WHAT IS BEING ASKED:
Only a number is expected here: the count of lines in the data that contain "intros".

GIVEN DATA:
(** A trap is sent at most once, and only where the tables say. *)
Lemma send_trap_run s p0 : nt_results s = [] -> port_at (nt_sw s) 0 = Some p0 -> 0 <= pa_sm_lid (po_attr p0) < PIB_MCAST_LID_BASE ->
  sw_ok (nt_sw s) -> table_ok s ->
  exists trap b, send_trap_ntc128 s = Some (Next tt, s <| nt_buffer := b |> <| nt_sent ::= fun l => l ++ trap |>) /\ (length trap <= 1)%nat.
Proof.
  intros Hr Hp0 Hsm Hsw [Hc (Hlen & _)]. unfold send_trap_ntc128. erewrite nbind_next by reflexivity. cbv beta.
  erewrite nbind_next; [|unfold lift, bind; rewrite Hp0; reflexivity]. cbv zeta.
  assert (exists trap b, Some (Next tt, s) = Some (Next tt, s <| nt_buffer := b |> <| nt_sent ::= fun l => l ++ trap |>) /\ (length trap <= 1)%nat) as Hno.
  { exists [], (nt_buffer s). split; [|simpl; lia]. f_equal. f_equal. destruct s. unfold set_field. simpl. by rewrite app_nil_r. }
  destruct (_ || _); [exact Hno|].
  assert (ucast_in (pa_sm_lid (po_attr p0)) = true) as -> by (unfold ucast_in; rewrite (proj2 (Z.leb_le _ _)), (proj2 (Z.ltb_lt _ _)) by lia; done).
  cbn [negb]. cbv iota. destruct (_ || _) eqn:E; [exact Hno|]. bools.
  erewrite nbind_next by reflexivity. cbv beta. set (o := ucast_entry _ _) in *.
  assert (0 <= o < 256) as Ho by (unfold o; apply Hsw).
  destruct (lookup_lt_is_Some_2 (nt_peers s) (Z.to_nat o)) as [q Hq]; [rewrite Hlen, <- Hc; lia|].
  erewrite nbind_next; [|apply the_peer_run; unfold peer_at; rewrite (proj2 (Z.leb_le _ _)) by lia; exact Hq].
  set (b := put_bytes 0 (trap_packet (pa_lid (po_attr p0)) (pa_sm_lid (po_attr p0))) (nt_buffer s)).
  destruct (pe_addr q) as [a|].
  - erewrite nbind_next by (apply sendmsg_full; exact Hr). exists [(a, take (TRAP_SIZE + FOOTER_SIZE) b)], b. split; [|simpl; lia].
    unfold next, ret. by rewrite results_nil.
  - exists [], b. split; [|simpl; lia].
    by rewrite sent_nil.
Qed.

Lemma be_set_put_bytes_0 f v (data buf : list Z) : fits f (length data) ->
  be_set f v (put_bytes 0 data buf) = put_bytes 0 (be_set f v data) buf.
Proof.
  unfold fits. intros Hf. unfold be_set, put_bytes. rewrite !length_app, !length_be_split, length_take, length_drop. simpl.
  rewrite (take_app_le data) by lia. rewrite drop_app_le by lia. rewrite <- !app_assoc. do 3 f_equal. f_equal. lia.
Qed.

(** Receiving a link packet comes down to its command. *)
Lemma receive_link g fuel s a data guid cmd : link_datagram data guid cmd -> (forall f, a <> SaOther f) ->
  let s1 := s <| nt_buffer ::= put_bytes 0 data |> in
  receive_packet g fuel [SysOk (a, data)] s = process_raw_packet guid a 8 (length data - FOOTER_SIZE - 8) s1
  /\ be_get (Fld 8 4) (nt_buffer s1) = cmd /\ exists len, parse_sockaddr a s1 = Some (Next len, s1).
Proof.
  intros ((Hl1 & Hl2) & Hg & Hg0 & (p & Hp & Hb) & Hc) Ha s1. unfold FOOTER_SIZE in Hl1. rewrite receive_full by done. split_and!.
  - unfold handle_packet, FOOTER_SIZE. rewrite (proj2 (Nat.ltb_ge _ _)) by lia. cbv zeta. erewrite nbind_next by reflexivity.
    change (nt_buffer (s <| nt_buffer ::= put_bytes 0 data |>)) with (put_bytes 0 data (nt_buffer s)).
    rewrite be_get_put_bytes_0 by (unfold fits; simpl; lia). unfold FOOTER_SIZE in Hg. rewrite Hg, (proj2 (Z.eqb_neq _ _) Hg0).
    rewrite take_put_bytes_0 by lia. unfold FOOTER_SIZE in Hp. rewrite Hp, Hb, (parse_raw _ _ Hp Hb). reflexivity.
  - unfold s1. change (nt_buffer _) with (put_bytes 0 data (nt_buffer s)). rewrite be_get_put_bytes_0; [done|unfold fits; simpl; lia].
  - destruct a as [| |f]; [by exists 16|by exists 28|by destruct (Ha f)].
Qed.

COMPLETED TASK:
3